Task item: Print, exactly as written, every line from the first line of the records below through the line containing "Proof. unfold be_val.", and nothing further.

§

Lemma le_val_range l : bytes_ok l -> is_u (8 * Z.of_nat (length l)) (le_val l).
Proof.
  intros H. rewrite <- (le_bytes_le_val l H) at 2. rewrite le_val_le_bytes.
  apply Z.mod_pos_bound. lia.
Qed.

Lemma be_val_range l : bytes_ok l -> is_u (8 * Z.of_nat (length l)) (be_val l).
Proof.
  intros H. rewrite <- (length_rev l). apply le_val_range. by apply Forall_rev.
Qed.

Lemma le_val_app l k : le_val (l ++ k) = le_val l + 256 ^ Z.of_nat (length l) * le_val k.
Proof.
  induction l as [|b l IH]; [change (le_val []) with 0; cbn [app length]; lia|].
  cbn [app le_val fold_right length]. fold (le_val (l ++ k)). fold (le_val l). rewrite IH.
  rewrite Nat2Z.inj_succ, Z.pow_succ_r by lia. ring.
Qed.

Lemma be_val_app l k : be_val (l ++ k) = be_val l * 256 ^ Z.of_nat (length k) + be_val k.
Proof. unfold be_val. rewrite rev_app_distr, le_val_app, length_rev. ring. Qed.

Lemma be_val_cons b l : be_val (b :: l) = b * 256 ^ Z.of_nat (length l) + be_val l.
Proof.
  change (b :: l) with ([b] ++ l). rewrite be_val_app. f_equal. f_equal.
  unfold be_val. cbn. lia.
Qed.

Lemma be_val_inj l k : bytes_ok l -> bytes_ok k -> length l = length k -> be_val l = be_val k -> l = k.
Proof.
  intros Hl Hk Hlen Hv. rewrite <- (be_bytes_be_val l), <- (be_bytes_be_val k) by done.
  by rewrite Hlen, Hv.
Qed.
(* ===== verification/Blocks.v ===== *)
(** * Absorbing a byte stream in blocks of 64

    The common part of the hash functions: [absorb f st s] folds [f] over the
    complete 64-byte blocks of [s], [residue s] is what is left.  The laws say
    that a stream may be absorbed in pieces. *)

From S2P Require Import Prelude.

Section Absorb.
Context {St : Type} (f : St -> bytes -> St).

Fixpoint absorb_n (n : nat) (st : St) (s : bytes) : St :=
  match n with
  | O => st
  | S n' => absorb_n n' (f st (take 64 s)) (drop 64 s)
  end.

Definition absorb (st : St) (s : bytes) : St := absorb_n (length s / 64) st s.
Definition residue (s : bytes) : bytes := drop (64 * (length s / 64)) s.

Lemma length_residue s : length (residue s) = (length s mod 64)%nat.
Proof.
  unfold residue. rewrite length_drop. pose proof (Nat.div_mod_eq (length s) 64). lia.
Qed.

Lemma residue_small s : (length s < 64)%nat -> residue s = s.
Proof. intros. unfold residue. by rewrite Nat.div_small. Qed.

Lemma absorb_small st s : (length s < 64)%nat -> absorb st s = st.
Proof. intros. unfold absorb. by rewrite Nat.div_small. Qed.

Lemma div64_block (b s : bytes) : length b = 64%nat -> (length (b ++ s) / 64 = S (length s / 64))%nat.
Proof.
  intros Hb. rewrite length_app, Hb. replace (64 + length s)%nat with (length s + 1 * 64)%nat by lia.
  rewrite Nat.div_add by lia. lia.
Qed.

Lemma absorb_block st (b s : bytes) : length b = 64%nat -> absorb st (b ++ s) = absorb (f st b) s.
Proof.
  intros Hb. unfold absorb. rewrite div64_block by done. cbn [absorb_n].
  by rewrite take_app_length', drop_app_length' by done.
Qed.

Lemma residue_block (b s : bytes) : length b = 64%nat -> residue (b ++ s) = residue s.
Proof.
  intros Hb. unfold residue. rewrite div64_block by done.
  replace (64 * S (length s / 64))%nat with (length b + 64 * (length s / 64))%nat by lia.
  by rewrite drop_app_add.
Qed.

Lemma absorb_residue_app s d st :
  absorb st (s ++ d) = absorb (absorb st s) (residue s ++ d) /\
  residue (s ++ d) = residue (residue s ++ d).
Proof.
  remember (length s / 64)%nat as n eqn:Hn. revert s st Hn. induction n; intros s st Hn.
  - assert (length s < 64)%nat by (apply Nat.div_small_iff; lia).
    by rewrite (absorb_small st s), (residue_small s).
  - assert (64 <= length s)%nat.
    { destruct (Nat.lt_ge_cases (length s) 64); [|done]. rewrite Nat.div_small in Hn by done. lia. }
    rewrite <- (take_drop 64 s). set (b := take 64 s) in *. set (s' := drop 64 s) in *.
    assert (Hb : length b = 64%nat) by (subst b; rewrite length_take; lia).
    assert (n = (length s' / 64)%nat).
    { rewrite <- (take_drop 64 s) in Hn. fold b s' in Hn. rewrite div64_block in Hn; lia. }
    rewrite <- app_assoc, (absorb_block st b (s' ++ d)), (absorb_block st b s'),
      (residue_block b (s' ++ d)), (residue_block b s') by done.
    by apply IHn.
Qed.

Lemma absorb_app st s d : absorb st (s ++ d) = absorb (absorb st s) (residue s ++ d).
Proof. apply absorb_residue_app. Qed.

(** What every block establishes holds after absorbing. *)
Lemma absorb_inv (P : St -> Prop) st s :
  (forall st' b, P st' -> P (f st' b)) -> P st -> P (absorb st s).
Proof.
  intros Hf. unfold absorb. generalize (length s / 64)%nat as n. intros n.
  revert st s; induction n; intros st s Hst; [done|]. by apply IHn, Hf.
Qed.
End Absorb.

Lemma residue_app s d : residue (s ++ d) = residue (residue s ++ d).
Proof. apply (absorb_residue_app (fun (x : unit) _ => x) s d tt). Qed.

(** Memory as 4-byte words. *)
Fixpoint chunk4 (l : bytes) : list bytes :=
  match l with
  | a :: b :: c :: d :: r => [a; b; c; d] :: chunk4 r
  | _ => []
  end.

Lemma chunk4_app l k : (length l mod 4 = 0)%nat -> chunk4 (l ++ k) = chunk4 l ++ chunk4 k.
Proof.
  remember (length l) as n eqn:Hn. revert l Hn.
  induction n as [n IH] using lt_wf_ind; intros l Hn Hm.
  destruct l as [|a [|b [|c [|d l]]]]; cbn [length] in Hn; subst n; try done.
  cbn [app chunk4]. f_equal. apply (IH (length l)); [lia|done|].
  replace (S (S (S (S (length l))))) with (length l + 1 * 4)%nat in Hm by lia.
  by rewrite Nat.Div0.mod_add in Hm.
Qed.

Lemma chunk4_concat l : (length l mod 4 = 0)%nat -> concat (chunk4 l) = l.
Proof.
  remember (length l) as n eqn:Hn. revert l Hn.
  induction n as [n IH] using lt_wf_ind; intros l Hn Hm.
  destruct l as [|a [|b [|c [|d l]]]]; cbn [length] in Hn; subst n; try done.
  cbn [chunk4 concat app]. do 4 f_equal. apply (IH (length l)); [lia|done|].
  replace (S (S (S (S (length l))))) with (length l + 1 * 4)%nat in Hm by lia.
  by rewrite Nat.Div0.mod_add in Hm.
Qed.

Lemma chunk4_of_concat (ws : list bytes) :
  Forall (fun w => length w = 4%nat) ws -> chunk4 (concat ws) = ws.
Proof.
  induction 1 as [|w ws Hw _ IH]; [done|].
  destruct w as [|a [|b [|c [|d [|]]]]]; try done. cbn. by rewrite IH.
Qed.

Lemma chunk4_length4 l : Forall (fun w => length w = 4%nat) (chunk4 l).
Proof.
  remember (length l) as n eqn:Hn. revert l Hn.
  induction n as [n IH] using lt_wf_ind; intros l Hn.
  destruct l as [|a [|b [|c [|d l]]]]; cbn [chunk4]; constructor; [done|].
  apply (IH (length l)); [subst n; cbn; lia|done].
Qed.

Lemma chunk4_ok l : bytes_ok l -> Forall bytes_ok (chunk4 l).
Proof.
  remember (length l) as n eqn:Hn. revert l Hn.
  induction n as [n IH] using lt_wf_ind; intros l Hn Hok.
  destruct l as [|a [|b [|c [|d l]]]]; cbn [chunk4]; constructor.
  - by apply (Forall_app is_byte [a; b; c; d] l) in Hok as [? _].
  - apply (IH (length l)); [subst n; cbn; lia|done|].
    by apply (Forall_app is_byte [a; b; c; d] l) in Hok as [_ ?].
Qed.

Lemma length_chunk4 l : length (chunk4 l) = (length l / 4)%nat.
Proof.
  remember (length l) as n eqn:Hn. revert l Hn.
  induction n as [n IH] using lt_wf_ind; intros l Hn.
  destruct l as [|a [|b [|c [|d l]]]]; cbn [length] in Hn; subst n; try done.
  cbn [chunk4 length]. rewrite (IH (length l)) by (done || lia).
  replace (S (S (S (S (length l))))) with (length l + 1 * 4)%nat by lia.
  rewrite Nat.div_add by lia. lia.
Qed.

§

Reply:
Lemma le_val_range l : bytes_ok l -> is_u (8 * Z.of_nat (length l)) (le_val l).
Proof.
  intros H. rewrite <- (le_bytes_le_val l H) at 2. rewrite le_val_le_bytes.
  apply Z.mod_pos_bound. lia.
Qed.

Lemma be_val_range l : bytes_ok l -> is_u (8 * Z.of_nat (length l)) (be_val l).
Proof.
  intros H. rewrite <- (length_rev l). apply le_val_range. by apply Forall_rev.
Qed.

Lemma le_val_app l k : le_val (l ++ k) = le_val l + 256 ^ Z.of_nat (length l) * le_val k.
Proof.
  induction l as [|b l IH]; [change (le_val []) with 0; cbn [app length]; lia|].
  cbn [app le_val fold_right length]. fold (le_val (l ++ k)). fold (le_val l). rewrite IH.
  rewrite Nat2Z.inj_succ, Z.pow_succ_r by lia. ring.
Qed.

Lemma be_val_app l k : be_val (l ++ k) = be_val l * 256 ^ Z.of_nat (length k) + be_val k.
Proof. unfold be_val. rewrite rev_app_distr, le_val_app, length_rev. ring. Qed.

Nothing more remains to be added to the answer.